My approach is to filter records while reading data.
use warnings;
use strict;
my $format = "%-11s %-8s\n";
open my $data, '<', 'data.txt'
or die "Could not open 'data.txt': $!\n";
my %dataset;
RECORD:
while ( my $line = <$data> ) {
chomp $line;
my ( $coord, $dist ) = split ',', $line;
next RECORD
if exists $dataset{$coord} and $dataset{$coord} < $dist;
$dataset{$coord} = $dist;
}
printf $format, 'coordinate', 'distance';
printf $format, $_, $dataset{$_}
for sort { $a <=> $b } keys %dataset;
- I turn on warnings and strict as soon as my program grows beyond a few lines, because I don't need to spend 2 hours investigating something strange which turns out to be a typo.
- I'm not sure how specific your format needs to be, so I assumed it was hard-coded column widths and used printf with a format string , rather than print or say.
- Read in lines from a comma-separated file, discard the newline and split on comma into temporary variables.

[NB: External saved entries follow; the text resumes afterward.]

(** * MostestClosestNeighbour: a shallow embedding of [main.py]

    The program is a small N-body simulation: a star and its planets attract
    each other by Newtonian gravity, one semi-implicit Euler step per tick,
    every planet keeps a bounded trail of past positions, and the driver
    tallies which planet is closest to Earth.

    Modelling decisions.
    - Python objects are mutable and compared by identity ([==] is not
      overridden), so objects live in a store [gmap loc object] and lists of
      bodies are lists of locations.  Aliasing is therefore explicit.
    - Python [float]s are read as exact real numbers ([R]); [math.inf] is an
      extra top element ([PInf]).  Rounding, overflow and NaN are outside
      this reading.  Python [int]s are [Z].
    - Where a square can underflow or overflow the reading as reals hides
      what the program does.  The module [Binary64] follows the force
      computation and the nearest-neighbour search on IEEE 754 binary64
      numbers, the floats of CPython.
    - Exceptions are an error result ([Raise]); a statement that raises
      aborts the computation.
    - [math.dist], [math.atan2], [math.cos], [math.sin] are the mathematical
      functions of the same name. *)

From Stdlib Require Floats.
From Stdlib Require Import Reals Lra Lia ZArith Ascii String DecimalString.
From stdpp Require Import gmap list fin_maps.

#[global] Set Warnings "-clear-no-such-hyp".
#[global] Set Warnings "-inexact-float".

(** ** Results and exceptions *)

Inductive exn : Set :=
  | ZeroDivisionError   (* a float division whose divisor is zero *)
  | OverflowError       (* a float power whose result is out of range *)
  | KeyError            (* a dict subscript whose key is absent *)
  | AttributeError      (* a method or field the object does not have *)
  | Dangling.           (* a location outside the store; never in Python *)

Inductive result (A : Type) : Type :=
  | Ok (a : A)
  | Raise (e : exn).
Arguments Ok {A} a.
Arguments Raise {A} e.

Definition bind {A B} (m : result A) (k : A -> result B) : result B :=
  match m with
  | Ok a => k a
  | Raise e => Raise e
  end.

#[global] Instance result_ret : MRet result := @Ok.
#[global] Instance result_bind : MBind result := fun A B k m => bind m k.

(** ** Numbers *)

Local Open Scope R_scope.

(** [math.inf] and the finite floats. *)
Inductive xreal : Set :=
  | Fin (r : R)
  | PInf.

(** [a < b] where [a] is finite and [b] may be [math.inf]. *)
Definition lt_x (a : R) (b : xreal) : bool :=
  match b with
  | Fin r => if Rlt_dec a r then true else false
  | PInf => true
  end.

(** [int(x)]: truncation towards zero. *)
Definition py_int (r : R) : Z :=
  if Rle_dec 0 r then Zfloor r else (- Zfloor (- r))%Z.

(** [a / b] on floats. *)
Definition py_div (a b : R) : result R :=
  if Req_dec_T b 0 then Raise ZeroDivisionError else Ok (a / b).

(** [math.dist(p, q)] for two-dimensional points. *)
Definition dist (p q : R * R) : R :=
  sqrt ((p.1 - q.1) ^ 2 + (p.2 - q.2) ^ 2).

(** [math.atan2(y, x)]: the angle of the point [(x, y)], in (-pi, pi]. *)
Definition atan2 (y x : R) : R :=
  if Rlt_dec 0 x then atan (y / x)
  else if Rlt_dec x 0 then
    if Rle_dec 0 y then atan (y / x) + PI else atan (y / x) - PI
  else if Rlt_dec 0 y then PI / 2
  else if Rlt_dec y 0 then - (PI / 2)
  else 0.

(** [l[i:]]: a negative [i] counts from the end, and the bounds are clipped. *)
Definition slice_from {A} (i : Z) (l : list A) : list A :=
  let n := Z.of_nat (length l) in
  let start := if (i <? 0)%Z then Z.max (n + i) 0 else Z.min i n in
  drop (Z.to_nat start) l.

(** ** Constants *)

Definition AU : R := 1496 * 10 ^ 8.
Definition G : R := 667428 / 10 ^ 16.
Definition WIDTH : Z := 800.
Definition HEIGHT : Z := 800.
Definition SCALE : R := 200 / AU.
Definition TIME_STEP : R := 60 * 60 * 24.
Definition FPS : Z := 60.

Inductive Color : Set := WHITE | BLACK | YELLOW | GRAY | ORANGE | BLUE | RED.

(** ** Objects and the store *)

(** Object identities. *)
Abbreviation loc := nat (only parsing).

(** The fields set by [CelestialObject.__init__]. *)
Record CelestialObject : Type := mkCelestialObject {
  name : string;
  radius : Z;
  color : Color;
  mass : R;
  x : R;
  y : R;
  x_vel : R;
  y_vel : R
}.

(** The fields [Planet.__init__] adds. *)
Record PlanetFields : Type := mkPlanetFields {
  orbit : list (R * R);
  parent_star : loc;
  distance_to_parent : R
}.

(** An object: its base fields and, for an instance of [Planet], the
    planet fields. *)
Record object : Type := mkObject {
  base : CelestialObject;
  planet : option PlanetFields
}.

Definition heap := gmap loc object.

Definition deref (h : gmap loc object) (l : loc) : result object :=
  match h !! l with
  | Some o => Ok o
  | None => Raise Dangling
  end.

(** ** CelestialObject *)

Definition with_position (b : CelestialObject) (x' y' : R) : CelestialObject :=
  mkCelestialObject (name b) (radius b) (color b) (mass b) x' y' (x_vel b) (y_vel b).

Definition with_velocity (b : CelestialObject) (xv yv : R) : CelestialObject :=
  mkCelestialObject (name b) (radius b) (color b) (mass b) (x b) (y b) xv yv.

Definition with_base (o : object) (b : CelestialObject) : object :=
  mkObject b (planet o).

Definition set_position (h : gmap loc object) (self : loc) (x' y' : R)
  : result (gmap loc object) :=
  o ← deref h self;
  Ok (<[self := with_base o (with_position (base o) x' y')]> h).

Definition set_velocity (h : gmap loc object) (self : loc) (xv yv : R)
  : result (gmap loc object) :=
  o ← deref h self;
  Ok (<[self := with_base o (with_velocity (base o) xv yv)]> h).

Definition get_position (b : CelestialObject) : R * R := (x b, y b).

Definition calculate_distance_vectors (self other_body : CelestialObject) : R * R :=
  let '(other_x, other_y) := get_position other_body in
  let distance_x := other_x - x self in
  let distance_y := other_y - y self in
  (distance_x, distance_y).

Definition calculate_force_vectors (self other_body : CelestialObject)
  : result (R * R) :=
  let '(distance_x, distance_y) := calculate_distance_vectors self other_body in
  let distance := dist (get_position self) (get_position other_body) in
  force ← py_div (G * mass self * mass other_body) (distance ^ 2);
  let theta := atan2 distance_y distance_x in
  let force_x := cos theta * force in
  let force_y := sin theta * force in
  Ok (force_x, force_y).

(** [CelestialObject.__init__]: a new object at a fresh location. *)
Definition alloc (h : gmap loc object) (o : object) : gmap loc object * loc :=
  let l := fresh (dom h) in (<[l := o]> h, l).

Definition CelestialObject_init (h : gmap loc object) (name : string) (radius : Z)
    (color : Color) (mass : R) (position velocity : R * R)
  : gmap loc object * loc :=
  alloc h (mkObject (mkCelestialObject name radius color mass
                       position.1 position.2 velocity.1 velocity.2) None).

(** [self.calculate_force_vectors(body)] on two objects of the store. *)
Definition force_on (h : gmap loc object) (self body : loc) : result (R * R) :=
  s ← deref h self;
  o ← deref h body;
  calculate_force_vectors (base s) (base o).

(** The [for body in bodies] loop of [update_position]; [total] is
    [(total_fx, total_fy)]. *)
Fixpoint total_force (h : gmap loc object) (self : loc) (bodies : list loc)
    (total : R * R) : result (R * R) :=
  match bodies with
  | [] => Ok total
  | body :: rest =>
      if decide (self = body) then total_force h self rest total
      else
        f ← force_on h self body;
        total_force h self rest (total.1 + f.1, total.2 + f.2)
  end.

Definition CelestialObject_update_position (h : gmap loc object) (self : loc)
    (bodies : list loc) : result (gmap loc object) :=
  total ← total_force h self bodies (0, 0);
  o ← deref h self;
  let b := base o in
  ax ← py_div total.1 (mass b);
  let x_vel' := x_vel b + ax * TIME_STEP in
  ay ← py_div total.2 (mass b);
  let y_vel' := y_vel b + ay * TIME_STEP in
  let x' := x b + x_vel' * TIME_STEP in
  let y' := y b + y_vel' * TIME_STEP in
  Ok (<[self := with_base o
          (mkCelestialObject (name b) (radius b) (color b) (mass b)
             x' y' x_vel' y_vel')]> h).

(** ** Planet *)

Definition Planet_init (h : gmap loc object) (name : string) (parent_star : loc)
    (radius : Z) (color : Color) (mass : R) (position velocity : R * R)
  : result (gmap loc object * loc) :=
  let b := mkCelestialObject name radius color mass
             position.1 position.2 velocity.1 velocity.2 in
  star ← deref h parent_star;
  let d := dist (get_position b) (get_position (base star)) in
  Ok (alloc h (mkObject b (Some (mkPlanetFields [] parent_star d)))).

(** Lines 144-145: [if len(orbit) > tail_length: orbit = orbit[-tail_length:]]. *)
Definition truncate {A} (tail_length : Z) (orbit : list A) : list A :=
  if (tail_length <? Z.of_nat (length orbit))%Z
  then slice_from (- tail_length) orbit
  else orbit.

Definition Planet_update_position (h : gmap loc object) (self : loc)
    (bodies : list loc) : result (gmap loc object) :=
  h1 ← CelestialObject_update_position h self bodies;
  o ← deref h1 self;
  match planet o with
  | None => Raise AttributeError
  | Some pf =>
      star ← deref h1 (parent_star pf);
      let d := dist (get_position (base o)) (get_position (base star)) in
      let orbit1 := orbit pf ++ [(x (base o), y (base o))] in
      let tail_length := py_int (d * SCALE) in
      let orbit2 := truncate tail_length orbit1 in
      Ok (<[self := mkObject (base o)
              (Some (mkPlanetFields orbit2 (parent_star pf) d))]> h1)
  end.

(** [body.update_position(bodies)]: the method of the object's class. *)
Definition update_position (h : gmap loc object) (self : loc) (bodies : list loc)
  : result (gmap loc object) :=
  o ← deref h self;
  match planet o with
  | Some _ => Planet_update_position h self bodies
  | None => CelestialObject_update_position h self bodies
  end.

(** ** SolarSystem *)

Record SolarSystem : Type := mkSolarSystem {
  ss_name : string;
  star : loc;
  planets : list loc
}.

(** The [for planet in self.planets] loop of [update_positions]. *)
Fixpoint update_planets (h : gmap loc object) (bodies : list loc)
    (ps : list loc) : result (gmap loc object) :=
  match ps with
  | [] => Ok h
  | p :: rest =>
      h1 ← update_position h p bodies;
      update_planets h1 bodies rest
  end.

Definition update_positions (h : gmap loc object) (self : SolarSystem)
  : result (gmap loc object) :=
  h0 ← update_position h (star self) (planets self);
  let bodies := star self :: planets self in
  update_planets h0 bodies (planets self).

(** ** Nearest neighbour *)

(** The loop of [mostest_closest_neighbour]. *)
Fixpoint closest_loop (h : gmap loc object) (planet : loc)
    (other_planets : list loc) (closest_neighbour : option loc)
    (closest_distance : xreal) : result (option loc) :=
  match other_planets with
  | [] => Ok closest_neighbour
  | other_planet :: rest =>
      if decide (other_planet = planet)
      then closest_loop h planet rest closest_neighbour closest_distance
      else
        p ← deref h planet;
        o ← deref h other_planet;
        let distance := dist (get_position (base p)) (get_position (base o)) in
        if lt_x distance closest_distance
        then closest_loop h planet rest (Some other_planet) (Fin distance)
        else closest_loop h planet rest closest_neighbour closest_distance
  end.

Definition mostest_closest_neighbour (h : gmap loc object) (planet : loc)
    (other_planets : list loc) : result (option loc) :=
  closest_loop h planet other_planets None PInf.

(** ** The driver, [run_simulation] *)

(** The names bound before the loop of [run_simulation]. *)
Record scenario : Type := mkScenario {
  sun : loc;
  mercury : loc;
  venus : loc;
  earth : loc;
  mars : loc;
  all_planets : list loc;
  solar_system : SolarSystem
}.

- If the distance is not the shortest on record for this coordinate, jump to the next input record. Although you can use next or last or redo without a label, I like to always specify what I'm next-ing or last-ing or redo-ing, especially if the loop is long or if it's a nested loop. Save the data if we haven't bailed.
- Extract the keys from the hash, sort them numerically, and print out the keys and values.
- I never actually close input files ... this case is too short and fast to care, and in more complicated instances I would have a readfile() routine, which would automatically close the file when it went out of scope.
- You can get more information on next, last, sort and other stuff by typing perldoc -f sort or whatever the command name may be, into an xterm window, or you can use the perldoc web site
As Occam said: Entia non sunt multiplicanda praeter necessitatem.